The data:
Lemma Forall_filter_keep (P Q : A → Prop) `{!∀ x, Decision (P x)} (l : list A) :
  Forall Q l → Forall Q (filter P l).
Proof.
  induction 1; [constructor|]. rewrite filter_cons. case_decide; auto.
Qed.

Lemma ldelete_id k l : Forall (λ y, key y ≠ k) l → ldelete k l = l.
Proof. apply Forall_filter_id. Qed.

Lemma sorted_ldelete k l : sorted_keys l → sorted_keys (ldelete k l).
Proof.
  unfold sorted_keys, ldelete. induction 1 as [|y l Hs IH Hf]; [constructor|].
  rewrite filter_cons. case_decide; [|done].
  constructor; [done|]. by apply Forall_filter_keep.
Qed.

Lemma ldelete_app k l r : ldelete k (l ++ r) = ldelete k l ++ ldelete k r.
Proof. apply filter_app. Qed.

Lemma ldelete_gt k l : Forall (λ y, (k < key y)%Z) l → ldelete k l = l.
Proof.
  intros Hf. apply ldelete_id.
  eapply Forall_impl; [done|]. simpl. lia.
Qed.

Lemma ldelete_lt k l : Forall (λ y, (key y < k)%Z) l → ldelete k l = l.
Proof.
  intros Hf. apply ldelete_id.
  eapply Forall_impl; [done|]. simpl. lia.
Qed.

(** Deleting the head of a sorted list. *)
Lemma ldelete_head x (l : list A) :
  sorted_keys (x :: l) → ldelete (key x) (x :: l) = l.
Proof.
  intros [_ Hf]%StronglySorted_inv. unfold ldelete.
  rewrite filter_cons_False by auto. by apply ldelete_gt.
Qed.

(** Deleting from a list around a pivot. *)
Lemma ldelete_pivot_lt k x (l r : list A) :
  (k < key x)%Z → Forall (λ y, (key x < key y)%Z) r →
  ldelete k (l ++ x :: r) = ldelete k l ++ x :: r.
Proof.
  intros ? Hr. rewrite ldelete_app. f_equal. apply ldelete_gt.
  constructor; [done|]. eapply Forall_impl; [done|]. simpl. lia.
Qed.

Lemma ldelete_pivot_gt k x (l r : list A) :
  (key x < k)%Z → Forall (λ y, (key y < key x)%Z) l →
  ldelete k (l ++ x :: r) = l ++ x :: ldelete k r.
Proof.
  intros ? Hl. rewrite ldelete_app. f_equal.
  - apply ldelete_lt. eapply Forall_impl; [done|]. simpl. lia.
  - unfold ldelete. by rewrite filter_cons_True by lia.
Qed.

Lemma ldelete_pivot_eq x (l r : list A) :
  Forall (λ y, (key y < key x)%Z) l → Forall (λ y, (key x < key y)%Z) r →
  ldelete (key x) (l ++ x :: r) = l ++ r.
Proof.
  intros Hl Hr. rewrite ldelete_app. f_equal; [by apply ldelete_lt|].
  unfold ldelete. rewrite filter_cons_False by auto. by apply ldelete_gt.
Qed.

End KeyedList.

(** The place of a key between the smaller and the larger ones. *)
Lemma linsert_between (k : Z) a b :
  Forall (λ x, (x < k)%Z) a → Forall (λ x, (k < x)%Z) b → linsert id k (a ++ b) = a ++ k :: b.
Proof.
  intros Ha Hb. induction Ha as [|x a Hx Ha IH]; simpl.
  - destruct Hb as [|x b Hx Hb]; simpl; [done|]. unfold id. by destruct (Z.ltb_spec k x); [|lia].
  - change (id k) with k. change (id x) with x. destruct (Z.ltb_spec k x); [lia|].
    destruct (Z.ltb_spec x k); [|lia]. by rewrite IH.
Qed.

Create HintDb sorted_db.
#[export] Hint Resolve sorted_linsert sorted_ldelete : sorted_db.
Definition init : C Queue unit := modify (λ q, mkQueue (array q) (-1) (-1)).
Definition isEmpty : C Queue bool := q ← get; mret (front q =? -1)%Z.
Definition isFull : C Queue bool := q ← get; mret (rear q =? SIZE - 1)%Z.

Definition enqueue (value : Z) : C Queue unit :=
  full ← isFull;
  if full : bool then printf ("Queue overflow! " +:+ nl)
  else
    q ← get;
    let front' := if (front q =? -1)%Z then 0%Z else front q in
    arr ← lift (aset (array q) (rear q + 1) value);
    put (mkQueue arr front' (rear q + 1)) ;;
    printf (d value +:+ " is added to the queue " +:+ nl).

Definition dequeue : C Queue Z :=
  empty ← isEmpty;
  if empty : bool then printf ("Queue underflow! " +:+ nl) ;; mret (-1)%Z
  else
    q ← get;
    data ← lift (aget (array q) (front q));
    (if (front q =? rear q)%Z then put (mkQueue (array q) (-1) (-1))
     else put (mkQueue (array q) (front q + 1) (rear q))) ;;
    mret data.

(** The loop from [front] to [rear], [n] elements left. *)
Fixpoint display_loop (arr : list Z) (i : Z) (n : nat) : C Queue unit :=
  match n with
  | O => mret tt
  | S n =>
      x ← lift (aget arr i);
      printf (d x +:+ " ") ;; display_loop arr (i + 1) n
  end.

Definition display : C Queue unit :=
  empty ← isEmpty;
  if empty : bool then printf ("Queue is empty! " +:+ nl)
  else
    printf ("Queue elements : " +:+ nl) ;;
    q ← get;
    display_loop (array q) (front q) (Z.to_nat (rear q - front q + 1)) ;;
    printf nl.

Definition main : C Queue unit :=
  init ;; display ;;
  enqueue 10 ;; display ;;
  enqueue 20 ;; display ;;
  enqueue 30 ;; display ;;
  x ← dequeue;
  printf ("Dequeued number : " +:+ d x +:+ " " +:+ nl) ;;
  display.

End ArrayQueue.

(** ** [queue-using-linked-list.c] *)
Module LinkedQueue.

Record Node : Set := mkNode { data : Z; next : ptr }.

(** [rear] aliases the last node of the chain from [front], so the nodes live
    in an explicit memory. *)
Record Queue : Type := mkQueue { front : ptr; rear : ptr; mem : gmap positive Node }.

Definition init : C Queue unit := modify (λ q, mkQueue None None (mem q)).
Definition isEmpty : C Queue bool := q ← get; mret (bool_decide (front q = None)).

Definition createNode (value : Z) : C Queue ptr :=
  q ← get;
  let '(l, m) := malloc (mem q) (mkNode value None) in
  put (mkQueue (front q) (rear q) m) ;; mret (Some l).

Definition enqueue (value : Z) : C Queue unit :=
  newNode ← createNode value;
  q ← get;
  match rear q with
  | None => put (mkQueue newNode newNode (mem q))
  | Some _ =>
      r ← lift (load (mem q) (rear q));
      m ← lift (store (mem q) (rear q) (mkNode (data r) newNode));
      put (mkQueue (front q) newNode m)
  end ;;
  printf (d value +:+ " enqueued to queue" +:+ nl).

Definition dequeue : C Queue Z :=
  empty ← isEmpty;
  if empty : bool then
    printf ("Queue Underflow! Nothing to dequeue" +:+ nl) ;; mret (-1)%Z
  else
    q ← get;
    let temp := front q in
    n ← lift (load (mem q) temp);
    let front' := next n in
    let rear' := if bool_decide (front' = None) then None else rear q in
    m ← lift (free (mem q) temp);
    put (mkQueue front' rear' m) ;;
    mret (data n).

Definition peek : C Queue Z :=
  empty ← isEmpty;
  if empty : bool then printf ("Queue is empty" +:+ nl) ;; mret (-1)%Z
  else q ← get; n ← lift (load (mem q) (front q)); mret (data n).

(** [while (temp != NULL)]: the fuel bounds the number of nodes visited. *)
Fixpoint display_loop (fuel : nat) (m : gmap positive Node) (temp : ptr) : C Queue unit :=
  match temp with
  | None => mret tt
  | Some _ =>
      match fuel with
      | O => lift (UB OutOfFuel)
      | S fuel =>
          n ← lift (load m temp);
          printf (d (data n) +:+ " ") ;; display_loop fuel m (next n)
      end
  end.

Definition display : C Queue unit :=
  empty ← isEmpty;
  if empty : bool then printf ("Queue is empty" +:+ nl)
  else
    printf "Queue elements: " ;;
    q ← get;
    display_loop (size (mem q)) (mem q) (front q) ;;
    printf nl.
(** [insert] into a table whose keys are reachable: the probing loop ends
    within the table; every other key is searched as before; either the key is
    then found with its new value, or all ten entries hold other keys and the
    table is unchanged; and the keys of the new table are reachable. *)
Theorem open_insert_correct (t : table) (k : string) (v : Z) :
  length t = 10%nat → reachable t →
  ∃ t' o, insert k v t = Ok (tt, t', o) ∧ length t' = 10%nat ∧ reachable t' ∧
    (∀ k', k' ≠ k → ∃ w, search k' t = Ok (w, t, []) ∧ search k' t' = Ok (w, t', [])) ∧
    (search k t' = Ok (v, t', []) ∨
     (t' = t ∧ Forall (λ e, ∃ s, key e = Key s ∧ s ≠ k) t)).
Proof.
  intros Hlen Hr. unfold insert. c_run. change (Z.to_nat TABLE_SIZE) with 10%nat.
  destruct (insert_loop_stop t k Hlen) as [(j & e & Hj & He & Hocc & Hlt & ->)|[Hfull ->]].
  - rewrite (aget_ent _ _ _ _ He). rewrite aset_lt by (rewrite Hlen; apply pos_range).
    assert ((if occupied e then mkEntry (key e) v else mkEntry (Key k) v) =
            mkEntry (Key k) v) as ->.
    { destruct (occupied e); [|done]. by rewrite Hocc. }
    set (t' := <[Z.to_nat (pos (hash k) j) := mkEntry (Key k) v]> t).
    assert (length t' = 10%nat) as Hlen' by (unfold t'; by rewrite length_update).
    assert (∀ i e0, (i < j)%nat → ent t' (hash k) i = Some e0 →
              ent t (hash k) i = Some e0) as Hbefore.
    { intros i e0 Hi. unfold t'. rewrite ent_update by done. case_decide as Hp; [|done].
      apply pos_inj in Hp; lia. }
    exists t'. eexists. split; [done|]. split; [done|]. split; [|split].
    + apply reachable_update; [done..|]. simpl. intros k0 i [= <-] Hi Hp i0 e0 Hi0 He0.
      apply pos_inj in Hp; [|lia..]. subst i.
      destruct (Hlt i0 e0 Hi0 He0) as (s & -> & _). done.
    + intros k' Hne. apply search_same; [done..|]. intros w.
      apply (found_update_other t (hash k) j e); simpl; try done; [|congruence].
      destruct (occupied e) eqn:Ho; [rewrite Hocc by done; congruence|].
      unfold occupied in Ho. by destruct (key e).
    + left. apply open_search_found; [done|]. exists j. split; [done|].
      split; [unfold t'; by rewrite ent_update, decide_True|].
      intros i e0 Hi He0. apply Hbefore in He0; [|done].
      destruct (Hlt i e0 Hi He0) as (s & Hs & Hsk).
      unfold stop_search, matches. rewrite Hs. by apply String.eqb_neq.
  - exists t. eexists. repeat split; [done..| |auto].
    intros k' _. by apply search_same.
Qed.
(* ===== verification/SlidingWindow.v ===== *)
(** * Sliding-window maximum, three ways

    The three programs of [day-3(SlidingWin)]: [BruteForce], [Deque] and
    [HeapQueue].  Each prints the maximum of every window of [k] elements; the
    theorems show that the two fast ones print what the direct one prints. *)
From stdpp Require Import base list gmap strings pretty sorting.
From Stdlib Require Import ZArith Lia.
From S2P Require Import Prelude.
Local Open Scope Z_scope.

(** ** [sliding-window-brute-force.c] *)
Module BruteForce.

(** The inner loop over [jterator]. *)
Fixpoint inner (nums : list Z) (iterator : Z) (js : list Z) (maximumWindowValue : Z) : res Z :=
  match js with
  | [] => Ok maximumWindowValue
  | j :: js =>
      x ← aget nums (iterator + j);
      inner nums iterator js (if maximumWindowValue <? x then x else maximumWindowValue)
  end.

Definition maximumSlidingWindow (nums : list Z) (numsSize k : Z) : C unit unit :=
  for_each (λ i,
    x ← lift (aget nums i);
    m ← lift (inner nums i (seqZ 1 (k - 1)) x);
    printf (d m))
    (seqZ 0 (numsSize - k + 1)) ;;
  printf nl.

Definition main : C unit unit :=
  maximumSlidingWindow [1; 3; -1; -3; 5; 3; 6; 7] 8 3.

End BruteForce.

(** ** [slliding-window-deque.c] *)
Module Deque.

Required action:
Which lines above run from the one containing "split; [unfold t';" to the one containing "theorems show that"? Give them again exactly, both ends included.

Solution to the exercise:
      split; [unfold t'; by rewrite ent_update, decide_True|].
      intros i e0 Hi He0. apply Hbefore in He0; [|done].
      destruct (Hlt i e0 Hi He0) as (s & Hs & Hsk).
      unfold stop_search, matches. rewrite Hs. by apply String.eqb_neq.
  - exists t. eexists. repeat split; [done..| |auto].
    intros k' _. by apply search_same.
Qed.
(* ===== verification/SlidingWindow.v ===== *)
(** * Sliding-window maximum, three ways

    The three programs of [day-3(SlidingWin)]: [BruteForce], [Deque] and
    [HeapQueue].  Each prints the maximum of every window of [k] elements; the
    theorems show that the two fast ones print what the direct one prints. *)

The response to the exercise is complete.